Your objective:
Every word of the listing should be reproduced without alteration.

Supplied data:
(** ** Symbols reported by [portfolio] and by [unrealized_gains] *)

(** X11: on a ledger of positive share counts, every symbol [portfolio]
    reports has an entry in the mapping [unrealized_gains] returns; when
    [validate_trades] reports nothing the two mappings have the same
    symbols. *)
Theorem portfolio_symbols_have_unrealized_entries last_price fsum rows n results :
  positive_shares rows ->
  fst (unrealized_gains last_price fsum (mkWorld rows n)) = Ok results ->
  (forall symbol,
      dict_get symbol (portfolio_of rows) <> None ->
      dict_get symbol results <> None)
  /\ (validate_trades_of rows = [] ->
      forall symbol,
        dict_get symbol results = None
        <-> dict_get symbol (portfolio_of rows) = None).
Proof.
  intros Hrows Hrun.
  destruct (unrealized_gains last_price fsum (mkWorld rows n)) as [r w'] eqn:Hw.
  cbn [fst] in Hrun. subst r.
  pose proof (unrealized_gains_entries _ _ _ _ _ Hw) as Hentries. cbn [df] in Hentries.
  assert (Hheld : forall symbol,
             0 <= remaining_shares (lot_queue rows symbol)
             /\ balance rows symbol <= remaining_shares (lot_queue rows symbol)).
  { intros symbol. split.
    - apply remaining_shares_nonneg, lot_queue_positive, Hrows.
    - destruct (held_and_running_balance rows Hrows no_lots (fun _ => 0))
        as [Hle _]; [intros s; constructor | intros s; cbn; lia |].
      specialize (Hle symbol). unfold lot_queue. lia. }
  split.
  - intros symbol Hin Hnone. apply Hentries in Hnone.
    rewrite held_of_ledger in Hnone. rewrite portfolio_of_lookup in Hin.
    destruct (Hheld symbol) as [_ Hle].
    destruct (0 <? balance rows symbol) eqn:Hpos; [| congruence].
    apply Z.ltb_lt in Hpos. lia.
  - intros Hvalid symbol. apply no_message_no_violation in Hvalid.
    destruct (held_and_running_balance rows Hrows no_lots (fun _ => 0))
      as [_ Heq]; [intros s; constructor | intros s; cbn; lia |].
    specialize (Heq (fun s => eq_refl) Hvalid symbol).
    rewrite Hentries, held_of_ledger, portfolio_of_lookup.
    unfold lot_queue. rewrite Heq.
    replace (0 + balance rows symbol) with (balance rows symbol) by lia.
    destruct (Hheld symbol) as [Hnn _]. unfold lot_queue in Hnn. rewrite Heq in Hnn.
    destruct (0 <? balance rows symbol) eqn:Hpos.
    + apply Z.ltb_lt in Hpos. split; [lia | discriminate].
    + apply Z.ltb_ge in Hpos. split; [reflexivity | lia].
Qed.

Lemma portfolio_symbols_have_unrealized_entries_witness :
  positive_shares fifo_ledger
  /\ fst (unrealized_gains (provider_const 7) sum_floats (mkWorld fifo_ledger 0))
     = Ok [("AAPL", 25%float)]
  /\ validate_trades_of fifo_ledger = []
  /\ (dict_get "GOOG" [("AAPL", 25%float)] = None
      <-> dict_get "GOOG" (portfolio_of fifo_ledger) = None).
Proof.
  assert (H : positive_shares fifo_ledger) by (repeat constructor).
  split; [exact H |]. split; [reflexivity |]. split; [reflexivity |].
  exact (proj2 (portfolio_symbols_have_unrealized_entries (provider_const 7)
                  sum_floats fifo_ledger 0%nat [("AAPL", 25%float)] H eq_refl)
           eq_refl "GOOG").
Defined.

Solution:
(** ** Symbols reported by [portfolio] and by [unrealized_gains] *)

(** X11: on a ledger of positive share counts, every symbol [portfolio]
    reports has an entry in the mapping [unrealized_gains] returns; when
    [validate_trades] reports nothing the two mappings have the same
    symbols. *)
Theorem portfolio_symbols_have_unrealized_entries last_price fsum rows n results :
  positive_shares rows ->
  fst (unrealized_gains last_price fsum (mkWorld rows n)) = Ok results ->
  (forall symbol,
      dict_get symbol (portfolio_of rows) <> None ->
      dict_get symbol results <> None)
  /\ (validate_trades_of rows = [] ->
      forall symbol,
        dict_get symbol results = None
        <-> dict_get symbol (portfolio_of rows) = None).
Proof.
  intros Hrows Hrun.
  destruct (unrealized_gains last_price fsum (mkWorld rows n)) as [r w'] eqn:Hw.
  cbn [fst] in Hrun. subst r.
  pose proof (unrealized_gains_entries _ _ _ _ _ Hw) as Hentries. cbn [df] in Hentries.
  assert (Hheld : forall symbol,
             0 <= remaining_shares (lot_queue rows symbol)
             /\ balance rows symbol <= remaining_shares (lot_queue rows symbol)).
  { intros symbol. split.
    - apply remaining_shares_nonneg, lot_queue_positive, Hrows.
    - destruct (held_and_running_balance rows Hrows no_lots (fun _ => 0))
        as [Hle _]; [intros s; constructor | intros s; cbn; lia |].
      specialize (Hle symbol). unfold lot_queue. lia. }
  split.
  - intros symbol Hin Hnone. apply Hentries in Hnone.
    rewrite held_of_ledger in Hnone. rewrite portfolio_of_lookup in Hin.
    destruct (Hheld symbol) as [_ Hle].
    destruct (0 <? balance rows symbol) eqn:Hpos; [| congruence].
    apply Z.ltb_lt in Hpos. lia.
  - intros Hvalid symbol. apply no_message_no_violation in Hvalid.
    destruct (held_and_running_balance rows Hrows no_lots (fun _ => 0))
      as [_ Heq]; [intros s; constructor | intros s; cbn; lia |].
    specialize (Heq (fun s => eq_refl) Hvalid symbol).
    rewrite Hentries, held_of_ledger, portfolio_of_lookup.
    unfold lot_queue. rewrite Heq.
    replace (0 + balance rows symbol) with (balance rows symbol) by lia.
    destruct (Hheld symbol) as [Hnn _]. unfold lot_queue in Hnn. rewrite Heq in Hnn.
    destruct (0 <? balance rows symbol) eqn:Hpos.
    + apply Z.ltb_lt in Hpos. split; [lia | discriminate].
    + apply Z.ltb_ge in Hpos. split; [reflexivity | lia].
Qed.

Lemma portfolio_symbols_have_unrealized_entries_witness :
  positive_shares fifo_ledger
  /\ fst (unrealized_gains (provider_const 7) sum_floats (mkWorld fifo_ledger 0))
     = Ok [("AAPL", 25%float)]
  /\ validate_trades_of fifo_ledger = []
  /\ (dict_get "GOOG" [("AAPL", 25%float)] = None
      <-> dict_get "GOOG" (portfolio_of fifo_ledger) = None).
Proof.
  assert (H : positive_shares fifo_ledger) by (repeat constructor).
  split; [exact H |]. split; [reflexivity |]. split; [reflexivity |].
  exact (proj2 (portfolio_symbols_have_unrealized_entries (provider_const 7)
                  sum_floats fifo_ledger 0%nat [("AAPL", 25%float)] H eq_refl)
           eq_refl "GOOG").
Defined.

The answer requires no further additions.